Because I forget this and it always seems to cause me more pain than it should to have to rebuild one. I’ve had this happen 3 times in the 8 years of dealing with the physical 1600 LTMs all of them have failed due to some power problem that won’t let them startup completely and I end up spending 8 or more hours having to rebuild them and figure out what the heck happened to them. Luckily they have always been in a fault tolerant pair so I haven’t been down completely, but have never wanted to push the amount of time one is down because of how important they are to my company.
Call into Support and open a ticket with the s/n of the failed unit and the error message on the screen.
If you don’t already have enhanced 4 hour replacement ask for an upgrade to it via credit card. Waiting more than 4 hours is very painful and dangerous for us.
Wait 4 hours for the new unit to come in.
Unrack the currently failed unit making sure that all of the cables are correctly labeled and ready to be plugged into the new unit.
Download the current version ISO along with any hot fixes to match the current install version. Download your latest backup for the unit and have it all ready and waiting to go on your laptop.
On the active unit make sure to clear out any ssh keys if needed from the failover interface
Also Reset the Device Trust under Device Management/Device Trust on the active unit
When the new unit finally arrives rack it and plug in at least the serial cable and the management ethernet cable. Before powering on plug in the recovery USB stick if it came with one that has the version of LTM that you need on it. This will greatly simplify the upgrade process and get it to at least the major version you need.
Once the unit has been upgraded to at least the major base version that you need. Login via the serial console with root/default and type config. This will let you set the management IP address for the unit.
Once the management address is set, connect to it via the browser with admin/default and start going through the licensing and configuration process.
Upload the hot fixes if necessary to the replacement unit and update to the version needed to restore the backup file. Once the hot fixes are done updating go ahead and restore the backup to the failed unit.

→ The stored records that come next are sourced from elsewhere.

Lemma rebase_start r : rebase r (start (stock_products r)) = r.
Proof. destruct r. unfold rebase, start. simpl. rewrite !app_nil_r. reflexivity. Qed.

(** X6.  A run over [l1 ++ l2] is the run over [l1] followed by the run
    over [l2] on the products the first one left, the reports appended;
    whatever calls fail (the second run meets the failures that come after
    the first [length l1] items). *)
Theorem adjuster_runs_compose fts now products l1 l2 :
  let later := fun n => fts (length l1 + n)%nat in
  let d1 := decrementStock fts now products l1 in
  let r1 := restoreStock fts now products l1 in
  decrementStock fts now products (l1 ++ l2)
    = rebase d1 (decrementStock later now (stock_products d1) l2) /\
  restoreStock fts now products (l1 ++ l2)
    = rebase r1 (restoreStock later now (stock_products r1) l2).
Proof.
  cbv zeta. unfold decrementStock, restoreStock. split.
  - rewrite stock_loop_app.
    rewrite <- (stock_loop_rebase _ (decrement_item_rebases now)), rebase_start. reflexivity.
  - rewrite stock_loop_app.
    rewrite <- (stock_loop_rebase _ (restore_item_rebases now)), rebase_start. reflexivity.
Qed.

End AdjusterComposition.

(** ** What the payment routes can write *)

Lemma adjust_inventory_order_items f now oid db :
  Schema.order_items (adjust_inventory f now oid db).1 = Schema.order_items db.
Proof.
  unfold adjust_inventory.
  destruct (Supabase.select_order_items _ db oid) as [[|item rest]|]; reflexivity.
Qed.

Lemma adjust_inventory_quiet f now oid db :
  (adjust_inventory f now oid db).2 = [] -> (adjust_inventory f now oid db).1 = db.
Proof.
  unfold adjust_inventory.
  destruct (Supabase.select_order_items _ db oid) as [[|item rest]|]; simpl;
    [reflexivity | discriminate | reflexivity].
Qed.

Lemma update_order_frame fails patch oid db db' :
  Supabase.update_order fails patch oid db = Some db' ->
  Schema.products db' = Schema.products db /\
  Schema.order_items db' = Schema.order_items db /\
  Schema.orders db' !! oid = patch <$> Schema.orders db !! oid /\
  (forall other, other <> oid -> Schema.orders db' !! other = Schema.orders db !! other).
Proof.
  unfold Supabase.update_order. destruct fails; [discriminate|]. intros [= <-]. simpl.
  split; [reflexivity|]. split; [reflexivity|]. split; [apply lookup_alter_eq|].
  intros other Hne. apply lookup_alter_ne. congruence.
Qed.

Section VerifierBounds.
Context `{Crypto}.
Import VerifyPayment.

Hookup the failover ethernet cable.
Set backup the HA configuration between the units and ensure that you can ssh between the units on their failover interfaces.
Push the configuration from the Active unit to the new unit with an override, if it fails or there is any issue during the time run this command on the failed unit to see what the issue is:
tmsh show cm sync-status
Once it’s all done and happy it should be back in sync and in an active/standby state.
Then plug in the last of the cables for the internal/external interfaces and then you should be done.
Pack the old unit up and ship it out.